Some Thoughts on XSL
- Some Thoughts on XSL
- Not Only for Publishing...
- ... but Also for Data
- Where to Now?
- About Pineapplesoft Link
XML Expert Benoît Marchal gives a crash course in XSL, including its uses for web publishing and data management, as well as where XSL is headed in the future.
XSL is the XML Stylesheet Language, one of the numerous standards published by the W3C to support XML. I consider XSL one of major XML standards, along with namespaces and SAX. I rate XSL as major because almost every XML application will need it.
I did a fair amount of XSL work last month: the new XML book, which I am currently writing, explores several advanced XSL techniques. I also gave a customized XSL training for a local company. Finally, I still receive many comments following the "XML Programming for Teams" article I published in last September.
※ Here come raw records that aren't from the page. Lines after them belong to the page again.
Lemma last_exists (P : char -> bool) (s : str) :
  s <> [] -> P (last s 0%N) = true -> existsb P s = true.
Proof.
  intros Hne H. destruct (exists_last Hne) as (init & c & ->).
  rewrite last_last in H. rewrite existsb_app. cbn [existsb]. rewrite H.
  cbn. apply orb_true_r.
Qed.

(** The operand of a command that, once stripped, begins with a word and
    a space: it is never empty. *)
Lemma operand_not_empty (word : str) (cmd : str) :
  word <> [] ->
  isspace (last word 0%N) = true ->
  startswith word (strip cmd) = true ->
  strip (slice_from (Z.of_nat (length word)) (strip cmd)) <> [].
Proof.
  intros Hw Hsp Hs. destruct (startswith_split _ _ Hs) as [rest Hr].
  assert (Hslice : slice_from (Z.of_nat (length word)) (strip cmd) = rest).
  { rewrite Hr. unfold slice_from.
    destruct (Z.ltb_spec (Z.of_nat (length word)) 0) as [H|_]; [lia|].
    rewrite length_app.
    replace (Z.to_nat (Z.min (Z.of_nat (length word))
                         (Z.of_nat (length word + length rest))))
      with (length word + 0) by lia.
    rewrite skipn_app, Nat.add_0_r, skipn_all.
    replace (length word - length word) with 0 by lia. reflexivity. }
  rewrite Hslice.
  assert (Hne : strip cmd <> []).
  { rewrite Hr. destruct word; [congruence | discriminate]. }
  pose proof (strip_last cmd Hne) as Hlast. rewrite Hr in Hlast.
  assert (Hrest : rest <> []).
  { intros ->. rewrite app_nil_r in Hlast. congruence. }
  apply strip_keeps. apply last_exists; [exact Hrest|].
  destruct (exists_last Hrest) as (init & c & ->).
  rewrite app_assoc, last_last in Hlast. rewrite last_last, Hlast. reflexivity.
Qed.

(** X8.  Whenever [execute_shell_command] calls the handler of [cd] or
    of [source], the operand the handler computes is not empty: the
    handler of [cd] never goes to the home directory for want of an
    operand, and the handler of [source] never reports a missing
    operand. *)
Theorem X8_cd_and_source_operands :
  forall (cmd : str),
    match execute_shell_command cmd with
    | ChangeDirectory target =>
        target = CdTo (strip (slice_from 3 (strip cmd)))
        /\ strip (slice_from 3 (strip cmd)) <> []
    | Source request =>
        request = SourceFile (strip (slice_from 7 (strip cmd)))
        /\ strip (slice_from 7 (strip cmd)) <> []
    | _ => True
    end.
Proof.
  intro cmd. unfold execute_shell_command.
  destruct (negb (truthy (strip cmd))); [exact I|].
  destruct (handle_environment_commands cmd); [exact I|].
  destruct (str_eqb (strip cmd) (lit "exit")); [exact I|].
  destruct (str_eqb (strip cmd) (lit "clear")); [exact I|].
  destruct (startswith (lit "cd ") (strip cmd)) eqn:Ecd.
  { assert (H : strip (slice_from 3 (strip cmd)) <> []).
    { apply (operand_not_empty (lit "cd ") cmd); [discriminate | reflexivity | exact Ecd]. }
    unfold _handle_cd_command. cbv zeta.
    destruct (strip (slice_from 3 (strip cmd))); [congruence|].
    split; [reflexivity | discriminate]. }
  destruct (startswith (lit "source ") (strip cmd)) eqn:Esrc.
  { assert (H : strip (slice_from 7 (strip cmd)) <> []).
    { apply (operand_not_empty (lit "source ") cmd);
        [discriminate | reflexivity | exact Esrc]. }
    unfold _handle_source_command. cbv zeta.
    destruct (strip (slice_from 7 (strip cmd))); [congruence|].
    split; [reflexivity | discriminate]. }
  destruct (str_eqb (strip cmd) (lit "deactivate")); [exact I|].
  destruct (_ || _); [exact I|].
  destruct (is_interactive_command cmd) as [[|]|]; exact I.
Qed.

(** ** The search path after [deactivate] *)

Lemma posix_join_bin_not_empty virtual_env :
  startswith (posix_join virtual_env (lit "bin")) [] = false.
Proof.
  unfold posix_join. change (startswith [SLASH] (lit "bin")) with false. cbv iota.
  destruct (negb (truthy virtual_env) || endswith [SLASH] virtual_env);
    destruct virtual_env; reflexivity.
Qed.

(** X9.  The search path [deactivate] writes back is the old one without
    the components that begin with the [bin] directory of the
    environment: read again component by component, it holds the other
    components in their order and nothing else, and no component of it
    begins with that directory.  A component that only begins like the
    directory, such as a sibling whose name continues it, is removed as
    well. *)
Theorem X9_deactivate_filters_path :
  forall (virtual_env current_path : str),
    let venv_bin := posix_join virtual_env (lit "bin") in
    let kept := filter (fun part => negb (startswith venv_bin part))
                       (split_on COLON current_path) in
    (kept <> [] -> split_on COLON (deactivated_path virtual_env current_path) = kept)
    /\ (kept = [] -> deactivated_path virtual_env current_path = [])
    /\ Forall (fun part => startswith venv_bin part = false)
              (split_on COLON (deactivated_path virtual_env current_path))
    /\ (forall part,
          In part (split_on COLON (deactivated_path virtual_env current_path)) ->
          part = [] \/ In part (split_on COLON current_path)).
Proof.
  intros virtual_env current_path venv_bin kept.
  assert (Hclean : Forall (fun piece => mem_char COLON piece = false) kept).
  { apply Forall_forall. intros part Hin. apply filter_In in Hin as [Hin _].
    pose proof (split_on_pieces COLON current_path) as Hp.
    rewrite Forall_forall in Hp. now apply Hp. }
  assert (Hkept : Forall (fun part => startswith venv_bin part = false) kept).
  { apply Forall_forall. intros part Hin. apply filter_In in Hin as [_ Hf].
    now apply negb_true_iff in Hf. }
  assert (Hsplit : kept <> [] ->
            split_on COLON (deactivated_path virtual_env current_path) = kept).
  { intro Hne. unfold deactivated_path. now apply split_on_join. }
  assert (Hempty : kept = [] -> deactivated_path virtual_env current_path = []).
  { intro He. unfold deactivated_path. fold venv_bin. fold kept. now rewrite He. }
  split; [exact Hsplit|]. split; [exact Hempty|].
  destruct kept as [|k ks] eqn:Ek.
  - rewrite (Hempty eq_refl). cbn [split_on]. split.
    + constructor; [apply posix_join_bin_not_empty | constructor].
    + intros part [<-|[]]. now left.
  - rewrite (Hsplit ltac:(discriminate)). split; [exact Hkept|].
    intros part Hin. right.
    assert (Hin' : In part (filter (fun part => negb (startswith venv_bin part))
                              (split_on COLON current_path))).
    { fold kept. rewrite Ek. exact Hin. }
    now apply filter_In in Hin' as [Hin' _].
Qed.

(** ** Exchanges and resumes, as a whole *)

Section ExchangeFacts.

Variable json_loads : str -> loads_outcome.
Variable interp_msg : interp_fault -> str.
Variable console_markup : str -> option str.

Local Abbreviation one_exchange :=
  (stream_ai_response json_loads interp_msg console_markup).
Local Abbreviation one_resume :=
  (resume_cancelled_stream json_loads interp_msg console_markup).
Local Abbreviation producer := (create_api_streaming_generator json_loads interp_msg).
Local Abbreviation told := (reported interp_msg console_markup).

(** The whole of [resume_cancelled_stream] once the panel naming the
    prompt has been printed, by the way the pull loop is left. *)
Lemma resume_shell_unfold sh x saved :
  cancelled_stream_state (streaming_ui sh) = Some saved ->
  console_markup (resume_stream_panel (snap_user_message saved)) = None ->
  one_resume sh x
  = let started := resume_seeded (streaming_ui sh) saved in
    let src := with_interrupt (ctrl_c x) (producer (snap_messages saved) (http x)) in
    let r := fst (pull_loop (markdown_renderer started) src) in
    match snd (pull_loop (markdown_renderer started) src) with
    | Exhausted =>
        (Returns (Some (full_content r)),
         mkShell (mkUI r None)
                 (if is_answer (full_content r)
                  then add_conversation (context_manager sh) (snap_user_message saved)
                         (full_content r)
                  else context_manager sh))
    | Interrupted =>
        (Returns (Some RESUME_CANCELLED),
         mkShell (mkUI r (Some (mkCancelled (snap_user_message saved) (full_content r)
                                  (snap_messages saved) (now_iso x) (word_count r))))
                 (context_manager sh))
    | Faulted e =>
        (match console_markup (CROSS_MARK ++ lit " Resume Error: " ++ str_exn interp_msg e) with
         | None =>
             Returns (Some (CROSS_MARK ++ lit " Resume Error: " ++ str_exn interp_msg e))
         | Some msg =>
             match told (lit " Resume error: ") (MarkupError msg) with
             | Returns error_msg => Returns (Some error_msg)
             | Raises e' => Raises e'
             end
         end,
         mkShell (mkUI r (Some saved)) (context_manager sh))
    end.
Proof.
  intros Hs Hpanel. unfold resume_cancelled_stream. rewrite Hs, Hpanel.
  unfold stream_ai_response_with_resume, has_cancelled_stream. rewrite Hs.
  rewrite (resume_unfold interp_msg console_markup (streaming_ui sh) saved (now_iso x) _ Hs).
  cbv zeta.
  change (cancelled_stream_state (resume_seeded (streaming_ui sh) saved))
    with (cancelled_stream_state (streaming_ui sh)).
  rewrite Hs.
  destruct (pull_loop _ _) as [r how]. cbn [fst snd].
  destruct how as [| |e].
  - destruct (is_answer (full_content r)); reflexivity.
  - reflexivity.
  - destruct (console_markup (CROSS_MARK ++ lit " Resume Error: " ++ str_exn interp_msg e)).
    + reflexivity.
    + rewrite sentinel_not_answer. reflexivity.
Qed.
(** Two failed uploads onto Alice's item 10: text under a picture's name,
    refused by validation, and a JPEG sent to an unreachable host. *)
Lemma failed_upload_writes_nothing_witness :
  (outcome (upload_file Sample.magic Sample.suffix Sample.uuid4
              Sample.cloudinary_down Sample.no_fault Sample.cloud_service
              Sample.renamed_text "items" Sample.world)
   = inl (unsupported_error "text/plain")
   /\ outcome (add_media_to_item Sample.magic Sample.suffix Sample.uuid4
                 Sample.cloudinary_down Sample.no_fault Sample.alice 10%N
                 Sample.renamed_text Sample.cloud_service Sample.world)
      = inl (unsupported_error "text/plain")
   /\ db (world_of (add_media_to_item Sample.magic Sample.suffix Sample.uuid4
                      Sample.cloudinary_down Sample.no_fault Sample.alice 10%N
                      Sample.renamed_text Sample.cloud_service Sample.world))
      = db Sample.world)
  /\ (outcome (upload_file Sample.magic Sample.suffix Sample.uuid4
                 Sample.cloudinary_down Sample.no_fault Sample.cloud_service
                 Sample.jpeg_file "items" Sample.world)
      = inl (HTTPException.mk 500 "Cloudinary upload failed: connection refused")
      /\ outcome (add_media_to_item Sample.magic Sample.suffix Sample.uuid4
                    Sample.cloudinary_down Sample.no_fault Sample.alice 10%N
                    Sample.jpeg_file Sample.cloud_service Sample.world)
         = inl (HTTPException.mk 500
                  "Cloudinary upload failed: connection refused")
      /\ db (world_of (add_media_to_item Sample.magic Sample.suffix Sample.uuid4
                         Sample.cloudinary_down Sample.no_fault Sample.alice
                         10%N Sample.jpeg_file Sample.cloud_service
                         Sample.world))
         = db Sample.world).
Proof.
  split.
  - split; [reflexivity|].
    destruct (failed_upload_writes_nothing Sample.magic Sample.suffix
                Sample.uuid4 Sample.cloudinary_down Sample.no_fault
                Sample.alice 10%N Sample.renamed_text Sample.cloud_service
                Sample.world (unsupported_error "text/plain") eq_refl)
      as (_ & Hdb & _ & Hsame).
    split; [exact (Hsame Sample.clip eq_refl eq_refl)|exact Hdb].
  - split; [reflexivity|].
    destruct (failed_upload_writes_nothing Sample.magic Sample.suffix
                Sample.uuid4 Sample.cloudinary_down Sample.no_fault
                Sample.alice 10%N Sample.jpeg_file Sample.cloud_service
                Sample.world
                (HTTPException.mk 500
                   "Cloudinary upload failed: connection refused") eq_refl)
      as (_ & Hdb & _ & Hsame).
    split; [exact (Hsame Sample.clip eq_refl eq_refl)|exact Hdb].
Defined.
Last but not least, there are almost daily XSL-related announcements: new XSL processors, new formatters and, at long last, XSLFO is close to being final. One of the funniest XSL announcements came from Don Box who wrote a SOAP endpoint in XSL!
Crash Course on XSL
The naming "stylesheet" is very unfortunate. In most cases, a style sheet is a tool to format and publish documents, e.g. Cascading Style Sheet or Word style sheets (now called templates). Not quite with XSL or, to be more correct, XSL is 10% formatting and 90% non-formatting!
There are two main aspects in XSL. Firstly XSLT and XPath define a transformation language (the T in XSLT stands for transformation). In other words, it's a tool to take an XML document and transform it in another XML document (although HTML and text are also supported).
Secondly XSLFO (XSL Formatting Objects) is a language to describe mainly printed documents. This part of XSL is what you would expect in a style sheet, it's all about choosing font, boldness and page jumps. However, unlike XSLT and XPath, it's not a standard yet (but soon will be).